The COVID-19 pandemic has halted major socio-economic activities worldwide, interrupting the migration cycle and resulting in many migrant workers stranded and unemployed without access to social protection measures. While many migrants still remain immobile and trapped, some governments have implemented repatriation mechanisms as part of their major pandemic responses. As migrants return, this begs the question of what is waiting for them at home.

 

People move out of necessity – the need for higher income, more opportunities, better living conditions, and overall better quality of life – and often not by choice. Labour migration has been the predominant form of human mobility, especially among Southeast Asian nations. In the Association of Southeast Asian Nations (ASEAN), about 23.6 million migrants are estimated to live outside their countries of origin, with the Philippines having more than six million emigrants, the highest figure in the sub-region and the ninth highest globally. These migrants move for work, with aspirations of ending multigenerational poverty. Many of these labour migrants are elementary-skilled workers engaged in low-wage jobs such as domestic work. Some of them have even gone through irregular pathways of migration and are thus considered undocumented migrants. 

 

Prior to the COVID-19 pandemic, there had already been pre-existing social and economic vulnerabilities facing migrants in Southeast Asia, and all over the world. The pandemic has just become a risk multiplier for these vulnerabilities, halting the search for a better life as migrants have had to suddenly return home in precarious situations and often almost empty-handed. The International Labour Organization reported that returning migrant workers lacked appropriate assistance, such as accommodations and cash transfers in transit and during the mandatory quarantine periods. In many cases, migrants have had to shoulder the finances for their return, quarantine accommodations, and COVID-19 testing. 

 

Upon return home, many low-wage migrant workers had accumulated barely enough savings and incurred further debts just to provide the basic necessities for their families amid pandemic lockdowns.

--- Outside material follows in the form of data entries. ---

(* ===== verification/SelfTest.v ===== *)
(** * The self test: [-D udpLoopback]

    The program runs its UDP driver against a peer of its own, a thread that
    plays back a file.  The thread and the server share nothing but the
    network of Link.v between them; the peer is what [main] has constructed
    and initialised when it starts the thread.  From the command line to the
    replies: every client is told the words of the file, whatever the
    network loses. *)

From stdpp Require Import base numbers option list strings.
From Stdlib Require Import ZArith Lia.
From S2P Require Import Prelude Header Tap Driver LoopBack Udp Conn ConnSpec Target Player Stack Server ServerSpec Link Drivers.
#[local] Open Scope Z_scope.

(** ** The thread *)

Section thread.
Context `{Platform}.

(** [udpTestThread( loop )]: the peer that [run] makes of the object, with
    requests dropped on purpose. *)
Definition udpTestThread (loop : JtagDriverAxisToJtag Peer) : UdpLoopBack :=
  mkUdpLB (setTestMode 1 (jd loop)) (fst (tp loop)) (fresh 1500) (fresh 1500) (snd (tp loop)).

(** The query of [init] is answered by the object itself. *)
Section init.
Context {St : Type} `{Target St} (plays : St → JtagDriverLoopBack → Prop) (HP : player plays) (HLE : isLE = true).

Lemma peer_call st txb j t n hd : plays st t → le_val (take 4 txb) = mkQuery → 4 ≤ zlen txb → zlen hd = 16 →
  ∃ s', UdpLoopBack_xfer txb 4 4 0 (mkIo j (t, n) hd []) = (Ret 0, s') ∧ plays (queried st) (fst (io_tp s')) ∧ snd (io_tp s') = -1 ∧
    io_jd s' = j ∧ take 4 (io_hd s') = store32 peer_word ∧ zlen (io_hd s') = 16 ∧ (bytes hd → bytes (io_hd s')).
Proof.
  intros Hp Hm Hl Hh. destruct (play_query plays HP udp_emulMemDepth st txb 4 4 0 (mkIo j t hd [])) as (s' & E & Hp' & Hre);
    [done|done|lia|lia|cbn [io_hd]; lia|]. destruct Hre as (Ej & T4 & Lh & Bh & _). cbn [io_jd io_hd] in *.
  exists (mkIo (io_jd s') (io_tp s', -1) (io_hd s') (io_rx s')). split; [|split_and!; try done; cbn; lia].
  unfold UdpLoopBack_xfer, base_xfer, set_size, mbind, M_bind, zoom. cbn [lift gets modify id io_hd io_jd io_tp io_rx fst snd].
  rewrite !(getHdr_LE HLE), Hm by lia. change (getCmd mkQuery =? CMD_Q) with true. cbn [lift io_hd io_jd io_tp io_rx fst snd]. by rewrite E.
Qed.

Lemma peer_init st (l : JtagDriverAxisToJtag Peer) :
  plays st (fst (tp l)) → wordSize_ l = 4 → 0 ≤ retry_ l → zlen (txBuf_ l) = 2048 → bytes (txBuf_ l) →
  zlen (hdBuf_ l) = 16 → bytes (hdBuf_ l) →
  ∃ l', init l = (Ret tt, l') ∧ plays (queried st) (fst (tp l')) ∧ snd (tp l') = -1 ∧ jd l' = jd l.
Proof.
  intros Hp Hw Hr Lt Bt Lh Bh.
  destruct (setHdr_ok 4 mkQuery (txBuf_ l)) as (b & Es & L & Hh & _ & B); [done|lia|lia|].
  pose proof (header_at_val 4 mkQuery b ltac:(done) Hh) as Hm. specialize (B Bt).
  destruct (peer_call st b (jd l) (fst (tp l)) (snd (tp l)) (hdBuf_ l)) as (s' & E & Hp' & Hn & Ej & T4 & Lh' & Bh'); try done; [lia|].
  assert (Hx : xferRel 4 0 (set_txBuf b l, []) = (Ret (0, peer_word),
    (mkAxis (io_jd s') (wordSize_ l) (memDepth_ l) b (io_hd s') (bufSz_ l) (retry_ l) (xid_ l) (periodNs_ l) (io_tp s'), io_rx s'))).
  { apply (xferRel_first 4 0 0); cbn [fst snd txBuf_ set_txBuf retry_ hdBuf_]; try done; [lia| |auto|lia| |].
    - unfold call_xfer, zoom. cbn [fst snd jd tp hdBuf_ set_txBuf txBuf_ xfer peer_transport getWordSize wordSize_]. rewrite Hw.
      destruct (tp l) as [t n]. cbn [fst snd] in E. unfold Peer in *. by rewrite E.
    - by rewrite T4, (le_val_store32 HLE).
    - rewrite Hm. by left. }
  unfold init, query, mbind, M_bind. cbn [gets id]. change (getWordSize l) with (wordSize_ l). rewrite Hw, (write_tx_ok _ b l) by exact Es.
  unfold with_rx. rewrite Hx. eexists. split; [reflexivity|]. done.
Qed.
End init.

(** ** The program

    [net] and [limit] are the network of Link.v; [peer] is the other end. *)

Context {BDev FDev TDev : Type} (w : @world BDev FDev TDev) (net : nat → fate) (limit : Z).
#[local] Instance the_link : Transport Link := link_transport net limit.
Abbreviation Drv := (JtagDriverAxisToJtag Link).

Definition new_driver (peer : option UdpLoopBack) (argv : list (list Z)) (target : list Z) : outcome Drv :=
  d ← JtagDriverUdp_new (w_getopt w "m:f" argv) target (w_resolve w) (w_connect w) (w_mtu w) (w_dontfrag w) [];
  Ret (JtagDriverAxisToJtag_new 0 (w_xid w) (mkLink d peer [] 0)).
Definition new_loop : option (list Z) → Z → outcome (JtagDriverAxisToJtag Peer) :=
  new_UdpLoopBack (w_fopen w) (w_xid w) (w_file w) (w_socket w) (w_reuse w) (w_bind w).

(** [JtagDriverUdp::init] *)
Definition link_init : M Drv unit := init ;; d ← gets getMemDepth; mret tt.
#[local] Instance link_main : MainDriver Drv := axis_main link_init.

(** The peer that the thread runs: the object after [setDebug] and [init]. *)
Definition thread_peer (o : main_opts) : option UdpLoopBack :=
  match new_loop (m_target o) 2543 with
  | Ret l => Some (udpTestThread (snd (init (set_jd (setDebug (m_debug o) (jd l)) l))))
  | _ => None
  end.

Definition self_test (opts : list (Z * list Z)) argv y clients : status * list Conn.net :=
  match main_options opts main_init with
  | inl o => main (new_driver (thread_peer o)) new_loop loop_init
      (λ _, inl ""%string) [] opts argv y clients
  | inr code => (Exit code, [])
  end.

Context (HLE : isLE = true) (Hnet : ∀ t, net t ≠ Late) (Hlow : 1444 ≤ limit ≤ 1500) (Htwo : ∀ t, (2 ≤ prompts net 6 t)%nat).

(** The loop-back object opens its file, answers itself and is handed to the
    thread. *)
Lemma thread_plays o file ws : m_target o = Some (text file) → w_fopen w file = Some (tdo_file ws) → text file ≠ [] →
  strstr (text file) (text "TdoOnly") = true → Forall is_u32 ws →
  w_socket w = true → w_reuse w = true → w_bind w 2543 = true →
  ∃ l, new_loop (m_target o) 2543 = Ret l ∧ loop_init (m_debug o) l = Ret tt ∧
    ∃ u, thread_peer o = Some u ∧ peer_ok u ∧ plays_back ws ws (u_lb u).
Proof.
  intros Et Ef Hne Htd Hw Hs Hr Hb.
  destruct (opened_plays ws file (tdo_file ws) (w_file w) Hne Htd (tdo_file_script ws Hw)) as (lb & E & Hp).
  assert (El : new_loop (m_target o) 2543 = Ret (JtagDriverAxisToJtag_new 0 (w_xid w) (lb, -1))).
  { unfold new_loop, new_UdpLoopBack, new_JtagDriverLoopBack. rewrite Et. change (default [] (Some (text file))) with (text file).
    rewrite of_text_text, Ef, E, Hs, Hr, Hb. done. }
  set (l := JtagDriverAxisToJtag_new 0 (w_xid w) (lb, -1)) in *.
  destruct (peer_init (plays_back ws) (playback_player ws) HLE ws (set_jd (setDebug (m_debug o) (jd l)) l)) as (l' & Ei & Hp' & Hn & Ej);
    [exact Hp|done|done|cbn; rewrite fresh_length; done|apply fresh_bytes|done|by apply Forall_replicate|].
  exists l. split; [exact El|]. split; [exact (f_equal fst Ei)|]. exists (udpTestThread l'). split.
  { unfold thread_peer. rewrite El. exact (f_equal (λ x, Some (udpTestThread (snd x))) Ei). }
  split; [|exact Hp'].
  split; [cbn; rewrite fresh_length; split; [done|apply fresh_bytes]..|].
  exact (plays_ok _ (playback_player ws) _ _ Hp').
Qed.

#[local] Instance the_laws : TransportLaws Link := link_laws net limit HLE Hnet (proj2 Hlow).
Abbreviation linked0 ws M := (linked0 (plays_back ws) M).

(** The driver, connected to the peer, as [main] hands it to the server. *)
Lemma driver_started ws u debug d : is_byte (w_xid w) → peer_ok u → plays_back ws ws (u_lb u) → Z.land debug 0x100 = 0 →
  let a := JtagDriverAxisToJtag_new 0 (w_xid w) (mkLink d (Some u) [] 0) in
  ∃ a', link_init (set_jd (setDebug debug (jd a)) a) = (Ret tt, a') ∧
    ∀ flags, shifts (linked0 ws (mtu_ d)) ws a' ∧ shifts (linked0 ws (mtu_ d)) ws (drv_setTestMode flags a').
Proof.
  intros Hx Hu Hp Hs a.
  assert (Ha : shifts (linked0 ws (mtu_ d)) ws a).
  { split; [split; [apply axis_new_ok; [done|]|done]|].
    - split; [done|]. by intros u' [= <-].
    - split; [done|]. split; [done|]. split; [done|]. by exists u. }
  assert (Ha' : shifts (linked0 ws (mtu_ d)) ws (set_jd (setDebug debug (jd a)) a)).
  { apply shifts_set_jd; [done| |done]. unfold getSniff. cbn. by rewrite Hs. }
  pose proof (link_shifter net limit HLE Hnet (proj2 Hlow) (plays_back ws) (playback_player ws) ltac:(done) (mtu_ d) (proj1 Hlow)
    (λ t dr c, answered_two net Hnet 6 t dr c ltac:(lia) (Htwo t))) as HS.
  destruct (shifts_query _ _ _ _ _ HS ws _ Ha') as (a1 & Eq & Hok & Hl & _).
  exists a1. split; [unfold link_init, init, the_link, mbind, M_bind; by rewrite Eq|].
  assert (H1 : shifts (linked0 ws (mtu_ d)) ws a1) by (split; [done|exact (sh_idle _ _ _ _ _ HS ws a1 Hl)]).
  intros flags. split; [exact H1|]. apply (shifts_set_jd (linked0 ws (mtu_ d)) ws (setTestMode flags (jd a1)) a1); [done|apply Hok|exact H1].
Qed.

(** C6: the whole program with its own test peer, from the command line:
    [-D udpLoopback -t file].  It opens the file of TDO words, starts the
    peer and queries it across the network, binds the port and serves every
    sequence of clients that send valid requests, as long as the words
    suffice; whatever requests and replies are lost, if two of any six
    transmissions come through in time each word is handed out exactly once
    and in order, every session from the top of the file, and the program
    waits for the next client. *)
Theorem self_test_plays file ws d opts argv y M clients : let limit' := supported M 720 (wrap32 (mtu_ d - 4) / 2) in
  is_byte (w_xid w) → Forall is_u32 ws → w_fopen w file = Some (tdo_file ws) → strstr (text file) (text "TdoOnly") = true →
  w_socket w = true → w_reuse w = true → w_bind w 2543 = true →
  JtagDriverUdp_new (w_getopt w "m:f" argv) (text "localhost:2543") (w_resolve w) (w_connect w) (w_mtu w) (w_dontfrag w) [] = Ret d →
  command opts (text "udpLoopback") (text file) M → 1 ≤ M ≤ 2 ^ 17 → (4 | limit') →
  listens y (default 2542 (last_arg 112 opts ≫= scan_i) `mod` 2 ^ 16) → thread_ok y = true →
  @all_takes _ (playback ws) M ws clients → Forall (asks M) clients →
  ∃ ns, self_test opts argv y (Some ∘ fst <$> clients) = (Serves, ns) ∧
    out <$> ns = snd (@all_replies _ (playback ws) M ws clients).
Proof.
  intros limit' Hx Hws Hf Htd Hso Hre Hbi Ed [C1 C2 C3 C4 C5 C6 C7 C8] HM Hg (Y1 & Y2 & Y3 & Y4) Hth Hab Hc.
  destruct (main_options_says opts C1) as (o & Eo & Hs & _).
  pose proof (says_drvnam _ _ Hs) as Ho1. pose proof (says_target _ _ Hs) as Ho2. pose proof (says_maxMsg _ _ Hs) as Ho3.
  pose proof (says_help _ _ Hs) as Ho4. pose proof (says_once _ _ Hs) as Ho5. pose proof (says_debug _ _ Hs C8) as Ho6.
  pose proof (says_port _ _ Hs) as Ho7. rewrite C2 in Ho1. rewrite C3 in Ho2. rewrite C4 in Ho3. rewrite C5 in Ho4. rewrite C6 in Ho5.
  rewrite C7, Z.add_0_r in Ho6. cbn [default] in *. rewrite <-Ho7 in Y3. clear Ho7 Hs.
  assert (Hne : text file ≠ []) by (intros E; by rewrite E in Htd).
  assert (Hdbg : Z.land (m_debug o) 0x100 = 0) by (rewrite Ho6; apply land_256; unfold count in *; lia).
  destruct (thread_plays o file ws Ho2 Hf Hne Htd Hws Hso Hre Hbi) as (l & El & Ei & u & Eu & Hu & Hp).
  destruct (driver_started ws u (m_debug o) d Hx Hu Hp Hdbg) as (a' & Ea & Ha). specialize (Ha (m_testMode o)).
  unfold self_test. rewrite Eo, Eu. unfold main. rewrite Eo. unfold main_driver. rewrite decide_True, Ho4 by done.
  unfold new_driver. rewrite Ed. cbn [mbind outcome_bind]. rewrite El. cbn [mbind outcome_bind].
  unfold main_setup. rewrite Ei, Hth. cbn [mbind outcome_bind drv_init drv_setDebug link_main axis_main]. rewrite Ea. cbn [mbind outcome_bind].
  unfold XvcServer_new, SockSd_new. rewrite Y1, Y2, Y3, Y4. cbn [mbind outcome_bind negb]. rewrite Ho3, Ho5.
  set (s := mkServer _ _ _ _ _ _).
  assert (Hd : shifts (linked0 ws (mtu_ d)) ws (srv_drv s)) by (subst s; cbn [srv_drv]; destruct (m_setTest o); apply Ha).
  pose proof (link_served net limit HLE Hnet (proj2 Hlow) (plays_back ws) (playback_player ws) ltac:(done) (mtu_ d) (proj1 Hlow) Htwo
    clients ws s Hd ltac:(done) Hg eq_refl Hab Hc) as Hr.
  change (maxMsgSize_ s) with M in Hr. destruct (all_replies M ws clients) as [ws' os]. destruct Hr as (s' & E & _ & Eos).
  change (@axis_ifc _ _ the_link) with (@axis_ifc _ _ (link_transport net limit)). rewrite E. by exists (closed s').
Qed.
End thread.

(** ** An instance

    [-D udpLoopback -t run.TdoOnly.txt -M 1000] on a network where only
    every third exchange succeeds. *)
Module Run.
#[local] Existing Instance le_platform.
Import Accept Program OverUdp.

Definition test_options : list (Z * list Z) :=
  [(68, text "udpLoopback"); (116, text "run.TdoOnly.txt"); (77, text "1000")].

Lemma self_test_plays_witness :
  ∃ ns, self_test desk lossy 1472 test_options [] quiet (Some ∘ fst <$> two) = (Serves, ns) ∧
    out <$> ns = replicate 2 (greeting 1000 ++ [100; 0; 0; 0] ++ [4; 5; 6] ++ [170; 1]).
Proof.
  apply (self_test_plays desk lossy 1472 (eq_refl : @isLE le_platform = true) lossy_in_time ltac:(lia) lossy_enough
    "run.TdoOnly.txt" words (mkUdp 500 1450 [] []) test_options [] quiet 1000 two).
  - exact Session.byte_1.
  - exact words_u32.
  - reflexivity.
  - reflexivity.
  - reflexivity.
  - reflexivity.
  - reflexivity.
  - reflexivity.
  - split; reflexivity.
  - lia.
  - exists 180. reflexivity.
  - repeat split.
  - reflexivity.
  - vm_compute. repeat split; lia.
  - exact both_ask.
Defined.
End Run.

Moreover, they face a lack of decent work opportunities in their home countries because of the economic recession. Under this uncertainty, returned migrants are further hindered by the lacking or inadequate sustainable reintegration programmes in origin countries, which are generally developing countries dependent on migrant remittances. As such, despite the ongoing pandemic and the new variants, many migrant workers are looking to remigrate in pursuit of a better life, due to a continuous lack of employment opportunities in their local communities. This becomes a vicious cycle of migration and remigration as a result of multigenerational poverty, worsened by the pandemic. 

 

The United Nation’s Global Compact for Safe, Orderly and Regular Migration states the need for dignified return and reintegration. However, in reality, migrants with interrupted migration cycles have little to no return preparedness at all. This is very challenging for migrant-sending countries, because they now face unprecedented social and economic costs of return and reintegration. Given that most ASEAN workers are temporary migrants, ASEAN member states must be equipped with inclusive and sustainable return and reintegration policies and programmes. To begin with, there is a need to recognise that returning migrants have diverse needs. These return issues impact the reintegration of migrants in both economic and psychosocial dimensions. 

 

Migration practitioners and experts have long argued that reintegration preparation should begin at the start of the migration cycle – during the recruitment of migrant workers. Governments, as well as recruitment agencies, should provide readiness programmes to mitigate the psychosocial challenges of migration to both migrants and their families, especially children. Additionally, migrants and their families need access to basic social services such as health care, education, and other social protection measures. Governments of migrant-sending countries should have an active role in leveraging migrant remittances for sustainable development. In doing so, governments harness remittances which help to reduce inequality and poverty, improve health and nutrition, quality education and access to housing, and provide overall better quality of life for migrants and their families and communities back home.

 

Some governments and organisations are already providing or promoting this necessary support for migrant workers, but more is needed. The International Fund for Agricultural Development promotes financial inclusion and literacy for migrants and their families, migrant investments in local communities, and an improved regulatory framework for remittance markets to lower transfer costs. The International Labour Organization has already identified significant reintegration programmes in the ASEAN sub-region, including Indonesia, the Philippines, and Vietnam. Indonesia has a Reintegration Programme for Returning Migrant Workers, which aims to further develop the skills and abilities of different migrant groups. Likewise, the Philippines instituted the National Reintegration Center for Overseas Filipino Workers, which offers special programmes for vulnerable migrant populations, such as undocumented returned workers, survivors of abuse and exploitation, as well as women migrant workers. Vietnam also has support policies directed towards returned migrant workers from the country’s poor districts.

 

For post-COVID recovery and a ‘better normal’ across ASEAN, it is imperative that migration governance integrates sustainable and human rights-based approaches that ensure dignified return, sustainable reintegration, and voluntary remigration of migrant workers. Ultimately, migration and remigration should no longer be born out of necessity but rather out of choice, and returning home should indeed feel like home.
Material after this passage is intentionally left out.